We sat down.
A 3 sided display card sat between us boldly advertising ‘No more waiting for the bill’ download our brand new app. In a smaller stand out element it pronounced ‘Sign up and get a classic Pizza. FREE*.In a tiny almost invisible font *t&c’s apply. No t&c’s to be found . On another side it did say it was buy one get one free.
It looked straight forward. The steps were clear. Download the app. Enter the table number. Pay by App. We realised there was no table number but it also said ‘simply ask a member of our team’ so they had that one covered.
There two of us.
We each wanted a Pizza. The Classics were fine. What could go wrong?
My colleague went to the app store and downloaded the app.Well tried to.

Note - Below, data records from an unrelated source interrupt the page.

(** [disarm] on any timer: it is off the armed list, the others untouched. *)
Lemma disarm_any b t :
  refs_bal st b → (∀ o, 0 ≤ b o) →
  wp (disarm t) (λ _ st', timer_repr st' (filter (λ u, u ≠ t) tl) ∧ timer_frame st st' ∧
    (∀ o, refs st' !!! o ≤ refs st !!! o) ∧
    (∀ u, u ≠ t → let o := timers st !!! u in let o' := timers st' !!! u in
       tm_deadline o' = tm_deadline o ∧ tm_notif o' = tm_notif o ∧ tm_bits o' = tm_bits o)) st.
Proof using T.
  intros Hb Hb0. destruct (decide (t ∈ tl)) as [Hin|Hin].
  - apply list_elem_of_split in Hin as (l1 & l2 & Htl).
    assert (t ∈ tl) as Hin by (rewrite Htl; set_solver).
    destruct (tr_notif _ _ T t Hin) as [n Hn].
    eapply wp_mono; [apply (disarm_spec t l1 l2 n Htl Hn); by eapply timer_refs_pos|].
    cbv beta. intros _ st' (T' & F & Hr & Hu).
    pose proof (chain_NoDup _ _ _ (tr_chain _ _ T)) as HN. rewrite Htl in HN |- *.
    rewrite filter_ne_split by done. split_and!; [done|done| |done].
    intros o. rewrite Hr. pose proof (refs_minus (refs st) n o).
    pose proof (ind_nonneg (Some n = Some o)). lia.
  - eapply wp_of_eq; [by apply disarm_idle|]. split_and!; [|apply timer_frame_refl|done|done].
    by rewrite filter_ne_notin.
Qed.
End timer_ops.

(** [arm]: the timer leads the armed list with the given notification, bits and
    deadline, whatever it was armed with before. *)
Lemma arm_spec st tl b t n bits deadline :
  timer_repr st tl → refs_bal st b → (∀ o, 0 ≤ b o) → refs st !!! n < U32_MAX →
  wp (arm t n bits deadline) (λ _ st', timer_repr st' (t :: filter (λ u, u ≠ t) tl) ∧ timer_frame st st' ∧
    timers st' !!! t = MkTimer true deadline (Some n) bits (head (filter (λ u, u ≠ t) tl)) ∧
    (∀ u, u ≠ t → let o := timers st !!! u in let o' := timers st' !!! u in
       tm_deadline o' = tm_deadline o ∧ tm_notif o' = tm_notif o ∧ tm_bits o' = tm_bits o)) st.
Proof.
  intros T Hb Hb0 Hr. unfold arm. rewrite wp_bind. eapply wp_mono; [by eapply disarm_any|].
  cbv beta. intros _ st1 (T1 & F1 & Hr1 & Hu1). wp_acc. cbn.
  eapply wp_uadd; [specialize (Hr1 n); lia|].
  assert (t ∉ filter (λ u, u ≠ t) tl) as Hnt by (rewrite list_elem_of_filter; naive_solver).
  assert (tm_armed (timers st1 !!! t) = false) as Hta.
  { apply not_true_is_false. intros Ha. by apply (tr_armed _ _ T1) in Ha. }
  split_and!.
  - destruct T1 as [Hc Ha Hn]. split; cbn.
    + split; [done|]. lk. cbn. eapply chain_ext; [|exact Hc]. intros x Hx. cbn.
      assert (x ≠ t) by (by intros ->). by lk.
    + intros u. destruct (decide (u = t)) as [->|]; lk; cbn; [set_solver|]. rewrite <-Ha. set_solver.
    + intros u. destruct (decide (u = t)) as [->|]; lk; cbn; [done|].
      rewrite elem_of_cons. intros [?|?]; [done|by apply Hn].
  - eapply timer_frame_trans; [exact F1|]. split; try done. intros c Hc.
    eapply (timer_bal st1 _ t _ c (λ o, ind (Some n = Some o))); [done|done|done|done|done| | | |exact Hc].
    + cbn. lk. rewrite !insert_insert_eq. reflexivity.
    + cbn. intros o. apply refs_plus.
    + intros o. unfold timer_refs. cbn. rewrite Hta. lia.
  - cbn. lk. cbn. f_equal. by eapply chain_head, T1.
  - intros u Hu. cbn. lk. by apply Hu1.
Qed.

(** What a timer tick leaves alone. *)
Record tick_frame (st st' : Store) : Prop := {
  kf_slots : slots st' = slots st;
  kf_cspaces : cspaces st' = cspaces st;
  kf_chans : chans st' = chans st;
  kf_irqs : irqs st' = irqs st;
  kf_aspaces : aspaces st' = aspaces st;
  kf_hw : hw st' = hw st;
  kf_pinned : pinned st' = pinned st;
  kf_tcb u : tcb_fixed (tcbs st' !!! u) = tcb_fixed (tcbs st !!! u);
  kf_state u : woken (t_state (tcbs st !!! u)) (t_state (tcbs st' !!! u));
  kf_bal b : refs_bal st b → refs_bal st' b;
}.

The wifi (central London) was appallingly slow.
Eventually, dragged by a tortoise through treacle the app downloaded.
Then the fun bit. Name, address, credit card details, inside leg measurement.
Still no t&c’s.
In the time he was fighting with it, thinking of abandoning it but hanging on for the free Pizza at the end, I googled the offer. I found the T&C’s.
So no free pizza now then. No point in asking our server for the table number.
This wasn't a reward for spending the time to download the app to make payment quicker. This was wolf in sheep’s clothing; a repeat visit promotion and data gathering exercise.
What happened next?
The app was deleted. We vowed not to visit Pizza Express unless there was no alternative. We only didn't walk out because our hunger won.
The problem Mr/Miss marketing person? Too much Behavioural Friction.
Beyond the first stage hook and getting to the play store the process was ridden with Behavioural friction: the slow wifi speed, the long data capture process and the real killer, the lack of immediate (promised) reward for all that work having stuck with it and the feeling of being tricked. Now we know why there were no T&Cs on the card!
The Behavioural Friction didn’t just halt us in our tracks but spun us around in the opposite direction.The direction that we and 400,000 others are still heading in. The one away from Pizza Express.
Just take a look at the ratings and comments on the play store from the 50,000 plus downloads the app scores a measly 1.7 out of 5. That is 199 out of 248 scoring it a 1.
Judging from the comments the problems extend even further! Here are some selected extracts.
• Waste my time so much it's already deleted. A joke app, more a marketing strategy. I expect calls from insurance scams too. Maybe I am wrong but be warned.
• I can't get my free pizza offered as I am unable to complete the PE as it isn't working, but I have passed on all the important data to you. I feel violated. Who designed the date of birth section. This reflects badly on Pizza Express.
• You go through all their self-involved nonsense, they make you wait 6 hours before you can claim the free pizza,
• They have my data, and no free pizza as promised. Got a message saying profile completed and to wait 6 hours. Been 3 days, still nothing. Not happy at giving my data away for free.
This promotion has created huge Emotional Behavioural Friction with at least for the 80% of those who bothered to write a review. As the percentage of reviews is normal (usually less than 1% of downloads) reviews can be expected to represent the larger population who downloaded the app.
That's a hefty 40,000 people pissed off with Pizza Express. But what is worse, this is from existing users: people who had to plant their bums on Pizza Express chairs to see the promotion in the first place.
If that translates into one less purchase per person, at an average of £12 per pizza, that is a loss of £480,000 of trade.
Behavioural Friction 1, Pizza Express -480,000.